I love potatoes. Always have, always will. In every form (fried, roasted, smashed) but preferably as thin, delicate fries. Potatoes and I go way back, and every fold on my body is basically a love letter to them. And of course, a devotion to fries and all other greasy delicious things, comes with its own sacred dipping rituals. Mine included an unbeatable combo of Maggi’s chili or Sinsin garlic chili swirled with kewpie — spicy, creamy and unapologetically Asian.

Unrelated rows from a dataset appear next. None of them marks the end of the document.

(** A session [t] of consumer [c], with new buffers [ids]. *)
Lemma core_new_session extra s t c q ts ids bufs a :
  core extra s -> consumers_ s !! c = Some q -> tracing_session_id_ q = 0 -> t = last_tracing_session_id_ s + 1 -> fresh_session c ids ts ->
  NoDup ids -> (forall b, b ∈ ids -> buffers_ s !! b = None) ->
  (forall b, b ∈ ids -> exists buf, bufs !! b = Some buf /\ buf_ok buf /\ (state ts <> CLONED_READ_ONLY -> read_only buf = false)) ->
  (forall b, b ∉ ids -> bufs !! b = buffers_ s !! b) -> uses a (dom bufs) -> max_id_ a = kMaxTraceBufferID ->
  core extra (upd_consumer c (set_tracing_session_id_ t q) (upd_session t ts (set_buffers_ bufs (set_buffer_ids_ a (set_last_tracing_session_id_ t s))))).
Proof.
  intros HC Eq Hq -> [F1 F2 F3 F4 F5 F6 F7 F8 F9] Hnd Hfresh Hnew Hold Hu Hmax. pose proof HC as [H1 H2 H3 H4 H5 H6 H7 H8 H9 H10 H11 H12 H13 H14].
  set (t := last_tracing_session_id_ s + 1) in *.
  assert (Hnone : tracing_sessions_ s !! t = None).
  { destruct (tracing_sessions_ s !! t) as [ts'|] eqn:E'; [|done]. destruct (so_id _ _ _ _ (H1 t ts' E')). lia. }
  assert (Hsess : forall t' ts0, <[t := ts]> (tracing_sessions_ s) !! t' = Some ts0 -> t' = t /\ ts0 = ts \/ t' <> t /\ tracing_sessions_ s !! t' = Some ts0).
  { intros t' ts0. rewrite lookup_insert_Some. intros [[<- <-]|[Hne E0]]; auto. }
  assert (Hkeep : forall t' ts0, tracing_sessions_ s !! t' = Some ts0 -> <[t := ts]> (tracing_sessions_ s) !! t' = Some ts0).
  { intros t' ts0 E0. rewrite lookup_insert_ne; [done|]. intros <-. congruence. }
  assert (Hdis : forall t' ts0 b, tracing_sessions_ s !! t' = Some ts0 -> b ∈ buffers_index ts0 -> b ∉ ids).
  { intros t' ts0 b E0 Hb Hi. destruct (so_bufs _ _ _ _ (H1 t' ts0 E0) b Hb) as (x & Ex & _). by rewrite (Hfresh b Hi) in Ex. }
  split; cbn; try done.
  - intros t' ts0 E0. destruct (Hsess t' ts0 E0) as [[-> ->]|[Hne E1]].
    + split; cbn; rewrite ?F1, ?F6, ?F7; try done; [lia| | | | |].
      * rewrite F3. intros ? [= <-]. split; [done|]. eexists. by rewrite lookup_insert_eq.
      * intros b Hb. destruct (Hnew b Hb) as (x & Ex & _ & Hr). by exists x.
      * unfold keys. rewrite F5. intros k Hk. by apply not_elem_of_nil in Hk.
      * unfold keys. rewrite F5. cbn. by repeat constructor.
      * intros f t' id bufs' Hf. by apply not_elem_of_nil in Hf.
    + destruct (H1 t' ts0 E1) as [S1 S2 S3 S4 S5 S6 S6' S7 S8 S9 S10]. split; cbn; try done; [lia| |].
      * intros c' Hc. destruct (S2 c' Hc) as (Hk & q' & Eq' & Ht). split; [done|]. exists q'. split; [|done].
        rewrite lookup_insert_ne; [done|]. intros <-. simplify_eq. lia.
      * intros b Hb. rewrite Hold by (by eapply Hdis). by apply S5.
  - intros t1 t2 ts1 ts2 b E1 E2 B1 B2. destruct (Hsess _ _ E1) as [[-> ->]|[N1 E1']], (Hsess _ _ E2) as [[-> ->]|[N2 E2']]; try done.
    + exfalso. rewrite F1 in B1. by apply (Hdis t2 ts2 b E2' B2). + exfalso. rewrite F1 in B2. by apply (Hdis t1 ts1 b E1' B1). + by eapply H2.
  - intros b buf Eb. destruct (decide (b ∈ ids)) as [Hi|Hi].
    + destruct (Hnew b Hi) as (x & Ex & Hx & _). assert (x = buf) as -> by congruence. split; [done|]. exists t, ts. rewrite lookup_insert_eq. by split; [|rewrite F1].
    + rewrite Hold in Eb by done. destruct (H5 b buf Eb) as (Ho & t' & ts' & Et & Hb). split; [done|]. exists t', ts'. auto.
  - intros c' q'. rewrite lookup_insert_Some. intros [[<- <-]|[Hne Eq']].
    + split; [by eapply H6|]. right. exists ts. cbn. by rewrite lookup_insert_eq.
    + destruct (H6 c' q' Eq') as [Hn [Hz|(ts' & Et & Hc)]]; split; auto. right. exists ts'. auto.
  - intros p r Er. destruct (H7 p r Er) as [P1 P2 P3]. split; try done. intros b Hb. destruct (P2 b Hb) as (t' & ts' & Et & Hx). exists t', ts'. cbn. auto.
  - eapply Forall_impl; [exact H9|]. intros [] Ht; try done; (destruct Ht as [Hlt Ht]; split; [cbn; lia|]; cbn; intros ts0 E0;
      destruct (Hsess _ _ E0) as [[-> ->]|[N2 E2']]; [lia|by apply Ht]).
  - intros t' id bufs' Hin. destruct (H10 t' id bufs' Hin) as [Hlt Hx]. split; [lia|]. intros ts0 E0.
    destruct (Hsess _ _ E0) as [[-> ->]|[N2 E2']]; [lia|by apply Hx].
  - lia.
Qed.

(** Existing sessions keep their state and data sources. *)
Definition sessions_kept s s' : Prop :=
  forall t ts, tracing_sessions_ s !! t = Some ts -> exists ts', tracing_sessions_ s' !! t = Some ts' /\ same_insts ts ts'.

Lemma core_ids extra s a : core extra s -> uses a (dom (buffers_ s)) -> max_id_ a = kMaxTraceBufferID -> core extra (set_buffer_ids_ a s).
Proof.
  intros [H1 H2 H3 H4 H5 H6 H7 H8 H9 H10 H11 H12 H13 H14] Hu Hm. split; try done.
  - intros t ts E. destruct (H1 t ts E). by split.
  - intros p q E. destruct (H7 p q E). by split.
Qed.

Lemma lookup_zip_map (ids : list Z) (bufs : list Buf) (m : gmap Z Buf) : forall b, NoDup ids -> length bufs = length ids ->
  (forall i x, ids !! i = Some b -> bufs !! i = Some x -> (list_to_map (zip ids bufs) ∪ m) !! b = Some x) /\
  (b ∉ ids -> (list_to_map (zip ids bufs) ∪ m) !! b = m !! b).
Proof.
  intros b Hnd Hlen. assert (Hz : (zip ids bufs).*1 = ids) by (apply fst_zip; lia). split.
  - intros i x Ei Ex. apply lookup_union_Some_l, elem_of_list_to_map_1; [by rewrite Hz|].
    apply list_elem_of_lookup. exists i. apply lookup_zip_with_Some. by exists b, x.
  - intros Hn. rewrite lookup_union_r; [done|]. apply not_elem_of_list_to_map_1. by rewrite Hz.
Qed.

Lemma dom_zip_map (ids : list Z) (bufs : list Buf) (m : gmap Z Buf) :
  length bufs = length ids -> dom (list_to_map (zip ids bufs) ∪ m) = list_to_set ids ∪ dom m.
Proof. intros Hlen. rewrite dom_union_L, dom_list_to_map_L, fst_zip by lia. done. Qed.

(** A session is made of the copies, or an error is returned. *)
Lemma FinishCloneSession_ok extra s c q t src bufs skip outcome :
  core extra s -> steady ∅ s -> consumers_ s !! c = Some q -> tracing_sessions_ s !! t = Some src ->
  Forall buf_ok bufs -> length bufs = length (buffers_index src) ->
  exists s' r, FinishCloneSession c t (Some <$> bufs) skip outcome s = Some (s', r) /\ core extra s' /\ steady ∅ s' /\ sessions_kept s s' /\
    exists src', tracing_sessions_ s' !! t = Some src' /\ pending_clones src' = pending_clones src.
Proof.
  intros HC HS Eq E Hb Hlen. unfold FinishCloneSession. rewrite Eq. cbn [mbind option_bind]. rewrite (GetTracingSession_core extra), E by done.
  assert (Hkeep : sessions_kept s s) by (intros t' ts' E'; by exists ts').
  destruct (Z.eqb_spec (tracing_session_id_ q) 0) as [Hq|Hq]; cbn [negb]; [|exists s, (Some AlreadyAttached); repeat (split; [done|]); eauto].
  destruct (allocate_n_ok (length (Some <$> bufs)) (buffer_ids_ s) (dom (buffers_ s)) []) as (a & ids & Ea & Hm & Hcase).
  { cbn. rewrite (left_id_L ∅ (∪)). apply HC. } { constructor. } { intros i Hi. by apply not_elem_of_nil in Hi. }
  unfold AllocateMultiple. rewrite Ea. cbn [mbind option_bind]. rewrite length_fmap in *.
  assert (Hids : uses a (dom (buffers_ s)) -> core extra (set_buffer_ids_ a s)) by (intros Hu; apply core_ids; [done|done|by rewrite Hm; apply HC]).
  destruct (Nat.eqb_spec (length ids) (length bufs)) as [Hl|Hl]; cbn [negb].
  2: { destruct Hcase as [(Hx & _)|(-> & Hu & _)]; [cbn in Hx; lia|]. eexists _, _. split; [done|]. split; [by apply Hids|]. split; [done|]. split; [done|]. cbn. eauto. }
  assert (Hnew : NoDup ids /\ (forall i, i ∈ ids -> i ∉ dom (buffers_ s)) /\ uses a (list_to_set ids ∪ dom (buffers_ s))).
  { destruct Hcase as [(_ & H1 & H2 & H3)|(-> & Hu & _)]; [done|]. split; [constructor|]. split; [intros i Hi; by apply not_elem_of_nil in Hi|].
    cbn. by rewrite (left_id_L ∅ (∪)). }
  destruct Hnew as (Hnd & Hfr & Hu).
  assert (Em : mapM id (Some <$> bufs) = Some bufs) by (apply mapM_Some, Forall2_fmap_l; by apply Forall_Forall2_diag, Forall_true). rewrite Em. cbn [mbind option_bind]. cbn zeta.
  set (src' := set_received_triggers [] (set_num_triggers_emitted_into_trace 0 src)).
  assert (F : frame t s (upd_session t src' s)) by (eapply frame_upd; [done|]; sess_id src).
  assert (HC' : core extra (upd_session t src' s)) by (by eapply core_frame).
  change (last_tracing_session_id_ (set_buffer_ids_ a s)) with (last_tracing_session_id_ s). set (t2 := last_tracing_session_id_ s + 1).
  match goal with |- context [upd_session t2 ?x _] => set (ts2 := x) end.
  match goal with |- context [Some (?x, None)] => set (s' := x) end.
  assert (Hne : t <> t2) by (destruct (so_id _ _ _ _ (co_session _ _ HC t src E)); lia).
  assert (Hts2 : fresh_session c ids ts2 /\ state ts2 = CLONED_READ_ONLY /\ states ts2 = []).
  { assert (Hlc : length ids = length (buffers (config src))) by (rewrite Hl, Hlen; apply (so_len _ _ _ _ (co_session _ _ HC t src E))).
    pose proof (so_filter _ _ _ _ (co_session _ _ HC t src E)) as Hfl. subst ts2. destruct skip; (split; [by split|done]). }
  destruct Hts2 as (Hts2 & Hst2 & Hin2). assert (HC2 : core extra s').
  { apply (core_new_session extra (upd_session t src' s) t2 c q ts2 ids (list_to_map (zip ids (set_read_only <$> bufs)) ∪ buffers_ s) a); try done.
    - intros b Hbi. apply Hfr in Hbi. by apply not_elem_of_dom in Hbi.
    - intros b Hbi. apply list_elem_of_lookup in Hbi as [i Hi]. assert (Hx : is_Some (bufs !! i)) by (apply lookup_lt_is_Some_2; rewrite <- Hl; by apply lookup_lt_Some in Hi).
      destruct Hx as [x Ex]. exists (set_read_only x). split; [|split; [apply dp_read_only; by eapply Forall_lookup_1|by rewrite Hst2]].
      apply (proj1 (lookup_zip_map ids (set_read_only <$> bufs) (buffers_ s) b Hnd ltac:(by rewrite length_fmap)) i); [done|]. by rewrite list_lookup_fmap, Ex.
    - intros b Hni. by apply lookup_zip_map; [|rewrite length_fmap|].
    - by rewrite dom_zip_map by (by rewrite length_fmap).
    - rewrite Hm. apply HC. }
  exists s', None. split; [done|]. split; [done|]. split; [|split].
  - intros t' ts' _. cbn. rewrite !lookup_insert_Some. intros [[<- <-]|[_ [[<- <-]|[_ E']]]]; [by rewrite Hst2, Hin2|by apply (HS t src)|by apply (HS t' ts')].
  - intros t' ts' E'. cbn. destruct (decide (t' = t)) as [->|Hnt].
    + exists src'. rewrite lookup_insert_ne, lookup_insert_eq by done. split; [done|]. simplify_eq. done.
    + exists ts'. rewrite !lookup_insert_ne; try done. destruct (so_id _ _ _ _ (co_session _ _ HC t' ts' E')). lia.
  - exists src'. cbn. by rewrite lookup_insert_ne, lookup_insert_eq.
Qed.

Lemma steady_same s s' : (forall t ts', tracing_sessions_ s' !! t = Some ts' -> exists ts, tracing_sessions_ s !! t = Some ts /\ same_insts ts ts') ->
  forall X, steady X s -> steady X s'.
Proof. intros Hb X HS t ts' Hn E'. destruct (Hb t ts' E') as (ts & E & (A1 & A2 & _)). rewrite A1, A2. by apply (HS t). Qed.

Lemma upd_same s t ts ts' : tracing_sessions_ s !! t = Some ts -> same_insts ts ts' ->
  sessions_kept s (upd_session t ts' s) /\ forall X, steady X s -> steady X (upd_session t ts' s).
Proof.
  intros E Hs. split.
  - intros t' ts0 E0. cbn. destruct (decide (t' = t)) as [->|Hne]; [exists ts'; rewrite lookup_insert_eq; by assert (ts0 = ts) as -> by congruence|].
    exists ts0. by rewrite lookup_insert_ne.
  - apply steady_same. intros t' ts0. cbn. rewrite lookup_insert_Some. intros [[<- <-]|[_ E0]]; eauto.
    exists ts0. split; [done|apply same_insts_refl].
Qed.

Lemma sessions_kept_trans a b c : sessions_kept a b -> sessions_kept b c -> sessions_kept a c.
Proof.
  intros H1 H2 t ts E. destruct (H1 t ts E) as (ts1 & E1 & (A1 & A2 & A3)). destruct (H2 t ts1 E1) as (ts2 & E2 & (B1 & B2 & B3)).
  exists ts2. split; [done|]. split; [congruence|]. split; congruence.
Qed.

Lemma sessions_kept_eq s s' : tracing_sessions_ s' = tracing_sessions_ s -> sessions_kept s s'.
Proof. intros Es t ts E. exists ts. rewrite Es. split; [done|apply same_insts_refl]. Qed.

(** What every callback and every flush gives: the callback is no longer in flight. *)
Definition completes (r : option TracingServiceImpl) s (extra : list FlushCallback) : Prop :=
  exists s', r = Some s' /\ core extra s' /\ steady ∅ s' /\ sessions_kept s s'.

But looking back, all my ex-boyfriends have sworn by ketchup, like it was a moral stance. These ketchup purists would sit across from me, dipping with the smug confidence of men who thought they were teaching me something about life. They’d say, “You just haven’t had the right ketchup,” as if without Heinz or Hunt’s I’d been living a tragic, deprived life. I ignored them all. I also dumped them all, each for perfectly valid, unrelated reasons, though the ketchup evangelism was always clearly a red flag.
Then G showed up. He didn’t try to convert me. There were no arrogant proclamations, no TED Talk. He just quietly ate his food with ketchup, dipped his party pies the way he always did, and left me to my chili sauce and my habits.
Ten years later, I’m not quite sure what kind of weird voodoo condiment conversion happened, but I catch myself reaching for ketchup instinctively, like it’s always been mine. Except, it wasn’t. It’s his! But now it’s also weirdly…ours? Meanwhile, my chili sauce bottles stare at me from the fridge door, horrified, like they’re watching me betray my Asian roots for the whitest condiment of all.
It’s funny how in the small, sneaky ways someone’s life seeps into yours, and how they worm their way into your routines until you can’t tell whose quirks are whose. So yes, he got me on ketchup. I’ll give him that.
And sure, over time we may end up sharing the same condiments, the same cosy corner of our couch, and those rare moments when our wildly different TV show tastes overlap. But there is one thing I know we absolutely will not be sharing. Not today, not ever.
My potatoes. Because please. I may be in love, but I’m not deranged.